A painting with a man and a woman standing at the pier with a sail boat in the background, and the man is holding a parasol.

“Eight Views of Yokohama: Sails Returning to the Landing Pier” by Yoshitora, 1861, from Arthur M. Sackler Gallery, Smithsonian Institution. (Public domain image.)

OCW has just published an updated version of 21G.027 Asia in the Modern World: Images and Representations. It is an unusual course site, with a unique history, and a remarkable instructor, who has learned new things about teaching even after many years in the classroom.

The course looks at history primarily through images, rather than texts, with a special emphasis on Japan. The instructor is Professor Shigeru Miyagawa, Professor of Linguistics and Kochi-Majiro Professor of Japanese Language and Culture. He also holds a joint project professorship at the University of Tokyo, where he is Director of Online Education.

Professor Miyagawa has devoted much energy in his career to creating a large collection of images, assembled from museums from all over the world, on the Visualizing Cultures website. What’s even more impressive, the images are published under a Creative Commons license, so that people can download them and use them in their own teaching and projects.

Beginning with OCW

Professor Miyagawa describes the course and its history in his video Instructor Insights on his This Course at MIT page.  As a member of OCW’s Faculty Advisory Committee from its inception and as Chair of the Committee from 2010 to 2013, he has long been a leading advocate of open sharing, and in another of his videos, he openly shares the story of how OCW was conceived.

Photo (video screengrab) of Professor Miyagawa speaking while seated at a desk.

In a series of short videos, Professor Miyagawa talks about the creation of OCW and his many insights into teaching.

Weaving Online Resources into a Unique Course

The 21G.027 site is a very unusual one for OCW in that it is really a kind of hub. Its Study Materials page points to pieces of content for each topic on three different websites: Visualizing Japan (1850s-1930s): Westernization, Protest, Modernity (a MOOC Professor Miyagawa helped create on the edX platform), Visualizing Cultures, and Visualizing Postwar Tokyo (another MOOC on edX, which Professor Miyagawa was indirectly involved with as Director of Online Education at the University of Tokyo).

If sending learners to different places to get study materials seems peculiar for OCW, in this case it shouldn’t, because that’s how Professor Miyagawa teaches 21G.027 on the MIT campus.

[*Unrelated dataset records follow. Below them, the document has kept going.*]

(* ===== verification/KfdSignal.v ===== *)
(** * Signals of the KFD transport

    [transport/kfd/signal.cpp]: user signals are slots of shared pages.  The
    pages live in a heap; a [UserSignal] holds a reference to its page, the
    session remembers the pages by [weak_ptr], which can be followed as long as
    a signal keeps the page alive. *)

From stdpp Require Import gmap fin_maps.
From S2P Require Import Prelude Topology Signal KfdKernel KfdMemory ScratchPool KfdVm KfdSession.

Module UserSignalError.
Inductive t :=
| None_
| InvalidSession
| AllocateStorage
| MisalignedStorage
| ReleaseStorage.

#[global] Instance eq_dec : EqDecision t.
Proof. solve_decision. Defined.
End UserSignalError.

Record UserSignalStatus := mkSignalStatus {
  us_error : UserSignalError.t;
  us_system_error : Z;
  us_message : string
}.

Definition signal_ok : UserSignalStatus := mkSignalStatus UserSignalError.None_ 0 "".

Definition signal_status_ok (status : UserSignalStatus) : bool :=
  bool_decide (us_error status = UserSignalError.None_).

Definition user_signal_error_name (error : UserSignalError.t) : string :=
  match error with
  | UserSignalError.None_ => "none"
  | UserSignalError.InvalidSession => "invalid_session"
  | UserSignalError.AllocateStorage => "allocate_storage"
  | UserSignalError.MisalignedStorage => "misaligned_storage"
  | UserSignalError.ReleaseStorage => "release_storage"
  end.

Definition signal_failure (error : UserSignalError.t) (message : string) : UserSignalStatus :=
  mkSignalStatus error 0 message.

Definition signal_allocation_failure (status : MemoryStatus) : UserSignalStatus :=
  mkSignalStatus UserSignalError.AllocateStorage (ms_system_error status)
    ("user-signal storage allocation failed: " +:+ ms_message status).

(** ** Pages *)

(** [sizeof] and [alignof] of [AmdSignal]. *)
Definition kAmdSignalSize : Z := 64.

Definition kSlotCount : nat := Z.to_nat (kMemoryPageSize / kAmdSignalSize).

Definition page_ptr := positive.

(** [pg_signals] are the signal objects constructed in the page so far,
    [pg_use_count] is the count of the [shared_ptr]. *)
Record SignalPage := mkPage {
  pg_gpu_id : Z;
  pg_allocation : MemoryAllocation;
  pg_slots : list bool;
  pg_active_slots : Z;
  pg_signals : gmap nat AmdSignal;
  pg_use_count : nat
}.

Definition new_page (gpu_id : Z) (allocation : MemoryAllocation) : SignalPage :=
  mkPage gpu_id allocation (replicate kSlotCount false) 0 ∅ 1.

Definition set_page_allocation (page : SignalPage) (allocation : MemoryAllocation) : SignalPage :=
  mkPage (pg_gpu_id page) allocation (pg_slots page) (pg_active_slots page) (pg_signals page)
    (pg_use_count page).

Definition set_slot (page : SignalPage) (slot : nat) (used : bool) (active_slots : Z) : SignalPage :=
  mkPage (pg_gpu_id page) (pg_allocation page) (<[slot := used]> (pg_slots page)) active_slots
    (pg_signals page) (pg_use_count page).

Definition set_use_count (page : SignalPage) (count : nat) : SignalPage :=
  mkPage (pg_gpu_id page) (pg_allocation page) (pg_slots page) (pg_active_slots page)
    (pg_signals page) count.

Definition construct_signal (page : SignalPage) (slot : nat) (initial_value : Z) : SignalPage :=
  mkPage (pg_gpu_id page) (pg_allocation page) (pg_slots page) (pg_active_slots page)
    (<[slot := initialize_user_signal (mkAmdSignal 0 0 0 0 0 0 0 0 (0, 0)) initial_value]>
       (pg_signals page)) (pg_use_count page).

(** The first free slot from [index] on. *)
Fixpoint free_slot (slots : list bool) (index : nat) : option nat :=
  match slots with
  | [] => None
  | true :: slots => free_slot slots (S index)
  | false :: _ => Some index
  end.

(** [SignalPage::acquire] *)
Definition page_acquire (page : SignalPage) (initial_value : Z) : option (nat * SignalPage) :=
  if negb (owns_memory (pg_allocation page)) || (ra_host_address (ma_raw (pg_allocation page)) =? 0) ||
     (gpu_address (pg_allocation page) =? 0) then None
  else
    slot ← free_slot (pg_slots page) 0;
    Some (slot, construct_signal (set_slot page slot true (u64_add (pg_active_slots page) 1)) slot
                  initial_value).

Definition page_host_address (page : SignalPage) (slot : nat) : Z :=
  ra_host_address (ma_raw (pg_allocation page)) + Z.of_nat slot * kAmdSignalSize.

Definition page_gpu_address (page : SignalPage) (slot : nat) : Z :=
  u64_add (gpu_address (pg_allocation page)) (Z.of_nat slot * kAmdSignalSize).

(** ** Signals *)

(** [page_] and [slot_]. *)
Definition UserSignal := option (page_ptr * nat).

(** The heap of pages, and [signal_pages] of the session. *)
Record signal_state := mkSignalState {
  st_pages : gmap page_ptr SignalPage;
  st_signal_pages : list page_ptr
}.

(** The address of a page that is made now: not that of a page that lives, nor
    of one that a weak pointer remembers. *)
Definition new_page_ptr (signals : signal_state) : page_ptr :=
  fresh (dom (st_pages signals) ∪ list_to_set (st_signal_pages signals)).

Definition set_pages (signals : signal_state) (pages : gmap page_ptr SignalPage) : signal_state :=
  mkSignalState pages (st_signal_pages signals).

Definition user_signal_gpu_handle (signals : signal_state) (signal : UserSignal) : Z :=
  match signal with
  | Some (page, slot) =>
      match st_pages signals !! page with Some object => page_gpu_address object slot | None => 0 end
  | None => 0
  end.

(** The loop over the weak pointers: dead ones are erased on the way. *)
Fixpoint scan_pages (weak : list page_ptr) (pages : gmap page_ptr SignalPage) (gpu_id initial_value : Z)
  : option (page_ptr * nat * SignalPage) * list page_ptr :=
  match weak with
  | [] => (None, [])
  | page :: weak =>
      match pages !! page with
      | None => scan_pages weak pages gpu_id initial_value
      | Some retained =>
          let acquired :=
            if pg_gpu_id retained =? gpu_id then page_acquire retained initial_value else None in
          match acquired with
          | Some (slot, retained) => (Some (page, slot, retained), page :: weak)
          | None =>
              let '(found, weak) := scan_pages weak pages gpu_id initial_value in
              (found, page :: weak)
          end
      end
  end.

Section signals.
Context {W : Type} `{!Kernel W}.

(** [~MemoryAllocation]: one attempt; what it could not release is lost. *)
Definition destroy_memory (kfd_fd : Z) (owner : MemoryAllocation) : kfd W MemoryAllocation :=
  '(_, lost) ← memory_release kfd_fd owner;
  give lost.

(** [page_.reset()]: the last reference takes the page along. *)
Definition drop_page (kfd_fd : Z) (page : page_ptr) (signals : signal_state) : kfd W signal_state :=
  match st_pages signals !! page with
  | None => give signals
  | Some object =>
      match pg_use_count object with
      | S (S count) =>
          give (set_pages signals (<[page := set_use_count object (S count)]> (st_pages signals)))
      | _ =>
          _ ← destroy_memory kfd_fd (pg_allocation object);
          give (set_pages signals (delete page (st_pages signals)))
      end
  end.

(** [SignalPage::release] *)
Definition page_release (kfd_fd : Z) (page : SignalPage) (slot : nat)
  : kfd W (MemoryStatus * SignalPage) :=
  match pg_slots page !! slot with
  | Some true =>
      '(status, allocation) ←
        (if pg_active_slots page =? 1 then memory_release kfd_fd (pg_allocation page)
         else give (no_error, pg_allocation page));
      let page := set_page_allocation page allocation in
      if negb (status_ok status) then give (status, page)
      else give (no_error, set_slot page slot false (u64_sub (pg_active_slots page) 1))
  | _ => give (no_error, page)
  end.

Definition user_signal_release (kfd_fd : Z) (signal : UserSignal) (signals : signal_state)
  : kfd W (UserSignalStatus * UserSignal * signal_state) :=
  match signal with
  | None => give (signal_ok, None, signals)
  | Some (page, slot) =>
      match st_pages signals !! page with
      | None => fun _ => Fault OutOfBounds
      | Some object =>
          '(status, object) ← page_release kfd_fd object slot;
          let signals := set_pages signals (<[page := object]> (st_pages signals)) in
          if negb (status_ok status) then
            give (mkSignalStatus UserSignalError.ReleaseStorage (ms_system_error status)
                    ("user-signal storage cleanup failed: " +:+ ms_message status), signal, signals)
          else
            signals ← drop_page kfd_fd page signals;
            give (signal_ok, None, signals)
      end
  end.

(** [~UserSignal]: a release, then the member [page_]. *)
Definition destroy_signal (kfd_fd : Z) (signal : UserSignal) (signals : signal_state)
  : kfd W signal_state :=
  '(_, signal, signals) ← user_signal_release kfd_fd signal signals;
  match signal with
  | Some (page, _) => drop_page kfd_fd page signals
  | None => give signals
  end.

(** A page kept for a failure: its first slot owns the storage. *)
Definition retain_storage (kfd_fd : Z) (gpu_id : Z) (allocation : MemoryAllocation)
    (status without : UserSignalStatus) (signals : signal_state)
  : kfd W (UserSignalStatus * UserSignal * signal_state) :=
  made ← sys_new;
  if negb made then
    _ ← destroy_memory kfd_fd allocation;
    give (without, None, signals)
  else
    let page := new_page_ptr signals in
    let object := set_slot (new_page gpu_id allocation) 0 true 1 in
    give (status, Some (page, O), set_pages signals (<[page := object]> (st_pages signals))).

(** The new page of a signal that found no free slot. *)
Definition make_page (kfd_fd : Z) (gpu_id initial_value : Z) (allocation : MemoryAllocation)
    (signals : signal_state) : kfd W (UserSignalStatus * UserSignal * signal_state) :=
  let no_state :=
    signal_failure UserSignalError.AllocateStorage "failed to allocate user-signal page state" in
  made ← sys_new;
  if negb made then
    _ ← destroy_memory kfd_fd allocation;
    give (no_state, None, signals)
  else
    match page_acquire (new_page gpu_id allocation) initial_value with
    | None =>
        _ ← destroy_memory kfd_fd allocation;
        give (signal_failure UserSignalError.AllocateStorage
                "new user-signal page has no available slot", None, signals)
    | Some (slot, object) =>
        appended ← sys_new;
        if negb appended then
          _ ← destroy_memory kfd_fd (pg_allocation object);
          give (no_state, None, signals)
        else
          let page := new_page_ptr signals in
          give (signal_ok, Some (page, slot),
            mkSignalState (<[page := object]> (st_pages signals))
              (st_signal_pages signals ++ [page]))
    end.

(** [KfdSession::create_user_signal] *)
Definition create_user_signal (session : option KfdState) (node : Node) (initial_value : Z)
    (dri_root : string) (signals : signal_state)
  : kfd W (UserSignalStatus * UserSignal * signal_state * option KfdState) :=
  match session with
  | None =>
      give (signal_failure UserSignalError.InvalidSession "KFD session is not open", None, signals, None)
  | Some state =>
      let '(found, weak) :=
        scan_pages (st_signal_pages signals) (st_pages signals) (node_gpu_id node) initial_value in
      match found with
      | Some (page, slot, retained) =>
          let object := set_use_count retained (S (pg_use_count retained)) in
          give (signal_ok, Some (page, slot),
            mkSignalState (<[page := object]> (st_pages signals)) weak, Some state)
      | None =>
          let signals := mkSignalState (st_pages signals) weak in
          '(status, allocation, session) ← allocate_gtt (Some state) node kMemoryPageSize dri_root;
          '(status, signal, signals) ←
            (if negb (status_ok status) then
               if negb (owns_memory allocation) then
                 give (signal_allocation_failure status, None, signals)
               else
                 retain_storage (ks_fd state) (node_gpu_id node) allocation
                   (signal_allocation_failure status) (signal_allocation_failure status) signals
             else if negb (ra_host_address (ma_raw allocation) mod kAmdSignalSize =? 0) ||
                     negb (gpu_address allocation mod kAmdSignalSize =? 0) then
               retain_storage (ks_fd state) (node_gpu_id node) allocation
                 (signal_failure UserSignalError.MisalignedStorage
                    "user-signal CPU and GPU addresses must be 64-byte aligned")
                 (signal_failure UserSignalError.AllocateStorage
                    "failed to retain misaligned user-signal storage") signals
             else make_page (ks_fd state) (node_gpu_id node) initial_value allocation signals);
          give (status, signal, signals, session)
      end
  end.
End signals.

Flipping over a Flipped Class

When he had prepared materials for the VJx MOOC, he had his students check out the videos before coming to class, just to see what their reaction was. The results were a revelation:

And what I realized right away was that students would come into class, and they would have a lot of knowledge, which was not the case before…I had a whole set of PowerPoints which I had created from years of teaching. I did not show a single PowerPoint. For 70 minutes I just asked them questions, just to see if I can find something that they didn’t know. They knew the whole thing. And I said, gee, this is different.

And without realizing it–I didn’t even know what a flipped class was–I just did a flipped class.

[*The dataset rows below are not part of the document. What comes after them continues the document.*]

(** What a release of a slot leaves of its page. *)
Definition page_released (page : SignalPage) (slot : nat) (status : MemoryStatus) (page' : SignalPage) : Prop :=
  (placed_if_reached (page_raw page) -> placed_if_reached (page_raw page')) /\
  pg_use_count page' = pg_use_count page /\
  if status_ok status then
    pg_slots page' = <[slot := false]> (pg_slots page) /\
    pg_active_slots page' = Z.of_nat (used_slots (pg_slots page')) /\
    (used_slots (pg_slots page) = 1%nat -> owns_memory (pg_allocation page') = false)
  else used_slots (pg_slots page) = 1%nat /\ pg_slots page' = pg_slots page /\
    pg_active_slots page' = pg_active_slots page.

Lemma page_release_spec fd state page slot rest (w : W) :
  page_wf page -> pg_slots page !! slot = Some true ->
  session_holds L state (page_raw page :: rest) (ledger_of w) ->
  wp (page_release fd page slot) (fun '(status, page') w' =>
    session_holds L state (page_raw page' :: rest) (ledger_of w') /\ page_released page slot status page') w.
Proof.
  intros Hw Hslot Hh. pose proof (page_active_small _ Hw) as Hsmall. destruct Hw as [P1 P2 P3 P4].
  pose proof (used_slots_insert _ _ _ false Hslot) as Hu. cbn iota in Hu.
  unfold page_release. rewrite Hslot. apply wp_bind.
  apply (wp_mono _ (fun r w' => session_holds L state (ma_raw r.2 :: rest) (ledger_of w') /\
    (placed_if_reached (page_raw page) -> placed_if_reached (ma_raw r.2)) /\
    if status_ok r.1 then used_slots (pg_slots page) = 1%nat -> owns_memory r.2 = false
    else used_slots (pg_slots page) = 1%nat)).
  - destruct (Z.eqb_spec (pg_active_slots page) 1) as [H1|H1].
    + assert (used_slots (pg_slots page) = 1%nat) as Hone by lia.
      pose proof (release_holds L fd state (pg_allocation page) rest w Hh) as Hr.
      assert (Hyield : yields (memory_release fd (pg_allocation page) : kfd W _) (fun r =>
        placed_if_reached (page_raw page) -> placed_if_reached (ma_raw r.2))).
      { intros w0. destruct (memory_release fd (pg_allocation page) w0) as [[r w1]|[]|f] eqn:E; [|done].
        intros Hp. pose proof (memory_release_placed (W := W) fd (pg_allocation page) Hp w0) as Hy.
        by rewrite E in Hy. }
      eapply wp_mono; [exact (wp_yields _ _ _ _ Hr Hyield)|]. intros [status owner] w' [[Ha Hok] Hp]. cbn in *.
      split_and!; [done|done|]. by destruct (status_ok status); [auto|].
    + apply wp_give. split_and!; [done|done|]. cbn. rewrite status_ok_no_error. lia.
  - intros [status allocation] w' (Ha & Hp & Hst). cbn in *.
    destruct (status_ok status) eqn:Hs; cbn [negb]; apply wp_give; (split; [done|]).
    + unfold page_released. rewrite status_ok_no_error. cbn. split_and!; try done.
      rewrite P2, u64_sub_small; lia.
    + unfold page_released. rewrite Hs. by split_and!.
Qed.

(** The reference to a page goes, and the page with the last one. *)
Lemma drop_page_spec fd state signals p page rest (w : W) :
  st_pages signals !! p = Some page ->
  session_holds L state (rest ++ raws (st_pages signals)) (ledger_of w) ->
  wp (drop_page fd p signals) (fun signals' w' => st_signal_pages signals' = st_signal_pages signals /\
    match pg_use_count page with
    | S (S count) => signals' = set_pages signals (<[p := set_use_count page (S count)]> (st_pages signals)) /\
        session_holds L state (rest ++ raws (st_pages signals')) (ledger_of w')
    | _ => signals' = set_pages signals (delete p (st_pages signals)) /\
        exists gone, Forall (release_refused W) gone /\
          session_holds L state (gone ++ rest ++ raws (st_pages signals')) (ledger_of w') /\
          (owns_memory (pg_allocation page) = false -> gone = [])
    end) w.
Proof.
  intros Hp Hh. unfold drop_page. rewrite Hp. rewrite (raws_take _ _ _ Hp), <-Permutation_middle in Hh.
  assert (Hlast : wp (_ ← destroy_memory fd (pg_allocation page);
      give (set_pages signals (delete p (st_pages signals)))) (fun signals' w' =>
      st_signal_pages signals' = st_signal_pages signals /\
      signals' = set_pages signals (delete p (st_pages signals)) /\
        exists gone, Forall (release_refused W) gone /\
          session_holds L state (gone ++ rest ++ raws (st_pages signals')) (ledger_of w') /\
          (owns_memory (pg_allocation page) = false -> gone = [])) w).
  { apply wp_bind. eapply wp_mono; [by apply (destroy_memory_holds L)|]. intros _ w' (gone & H1 & H2 & H3).
    apply wp_give. split_and!; [done..|]. by exists gone. }
  destruct (pg_use_count page) as [|[|count]]; [done|done|].
  apply wp_give. split_and!; [done|done|]. cbn. by rewrite raws_put, <-Permutation_middle.
Qed.

Lemma filter_gone (live : list (page_ptr * nat)) x : x ∉ filter (.≠ x) live.
Proof. rewrite list_elem_of_filter. naive_solver. Qed.

(** A release: the signal is gone, or it still owns its slot; nothing is lost. *)
Lemma user_signal_release_spec fd state signals live lost p slot (w : W) :
  signals_inv W L state signals live lost (ledger_of w) -> (p, slot) ∈ live ->
  wp (user_signal_release fd (Some (p, slot)) signals) (fun '(status, signal, signals') w' =>
    if signal_status_ok status then
      signal = None /\ signals_inv W L state signals' (filter (.≠ (p, slot)) live) lost (ledger_of w')
    else signal = Some (p, slot) /\ signals_inv W L state signals' live lost (ledger_of w') /\
      exists page, st_pages signals' !! p = Some page /\ pg_use_count page = 1%nat /\
        used_slots (pg_slots page) = 1%nat) w.
Proof.
  intros [Hwf Hl Hh] Hlive. apply (si_live _ _ Hwf) in Hlive as (page & Hp & Hslot).
  pose proof (si_pages _ _ Hwf _ _ Hp) as Hpw. unfold user_signal_release. rewrite Hp.
  rewrite (raws_take _ _ _ Hp), <-Permutation_middle in Hh. apply wp_bind.
  eapply wp_mono; [by apply page_release_spec|]. intros [status page'] w1 (Hh1 & Hpl & Hcount & Hrel).
  set (signals1 := set_pages signals _).
  assert (Hh1' : session_holds L state (lost ++ raws (st_pages signals1)) (ledger_of w1)).
  { cbn. by rewrite raws_put, <-Permutation_middle. }
  destruct (status_ok status) eqn:Hs; cbn [negb].
  - destruct Hrel as (Hslots & Hact & Hgone). pose proof (used_slots_insert _ _ _ false Hslot) as Hu.
    rewrite <-Hslots in Hu. cbn iota in Hu. pose proof Hpw as [P1 P2 P3 P4]. apply wp_bind.
    eapply wp_mono; [eapply (drop_page_spec fd state signals1 p page' lost); [apply lookup_insert_eq|done]|].
    intros signals2 w2 (Hweak & H2). apply wp_give. cbn. split; [done|].
    rewrite Hcount, P3 in H2. destruct (used_slots (pg_slots page)) as [|[|n]] eqn:Hn; [lia| |].
    + destruct H2 as (-> & gone & _ & Hh2 & Hnone). rewrite (Hnone (Hgone eq_refl)) in Hh2. split; [|done|done].
      eapply (signals_wf_drop signals live p slot page); try done; cbn.
      * intros x Hne. by rewrite lookup_delete_ne, lookup_insert_ne by done.
      * by rewrite lookup_delete_eq.
    + destruct H2 as (-> & Hh2). split; [|done|done].
      eapply (signals_wf_drop signals live p slot page); try done; cbn.
      * intros x Hne. by rewrite !lookup_insert_ne by done.
      * rewrite lookup_insert_eq. split_and!; [|done|done].
        split; cbn; [by rewrite Hslots, length_insert|done|lia|lia].
  - destruct Hrel as (Hone & Hslots & Hact). apply wp_give. cbn. split; [done|].
    split; [split; [|done|done]|].
    + pose proof Hpw as [P1 P2 P3 P4]. destruct Hwf as [Hw Hlive Hnd Hplaced]. split; cbn; try done.
      * intros x page0 [[<- <-]|[_ Hx]]%lookup_insert_Some; [|by eapply Hw].
        split; rewrite ?Hslots, ?Hact, ?Hcount; done.
      * intros x i. rewrite Hlive. destruct (decide (x = p)) as [->|Hne]; [|by rewrite lookup_insert_ne].
        rewrite lookup_insert_eq, Hp. split; intros (? & [= <-] & Hi); eexists; (split; [done|]); congruence.
      * intros x page0 Hx [[<- <-]|[_ Hlx]]%lookup_insert_Some; [|by eapply Hplaced].
        by apply Hpl, (Hplaced p).
    + exists page'. cbn. rewrite lookup_insert_eq. destruct Hpw as [P1 P2 P3 P4].
      split_and!; [done|congruence|congruence].
Qed.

Making All the Difference by Working in Teams

Another epiphany he has had involves the importance of student teamwork. All the students at MIT, he notes, “are academically gifted, and they’re highly motivated.” But a couple of students in each class “stand out after they graduate and go on and do big things.” So, he wondered, what’s different about these students? And the distinguishing feature was that they

…have learned to work with others. That’s it…They have learned to work not only with people they share interests, but also with people that they don’t necessarily share interests. That’s the trick.

It’s easy to work with people who are like you. It’s harder to work with people who are not like you. But when you learn to be able to work across the spectrum of people, then you can basically tap their gifts. That’s what entrepreneurship is actually.

As a result, Professor Miyagawa now puts special focus on developing students’ interpersonal skills.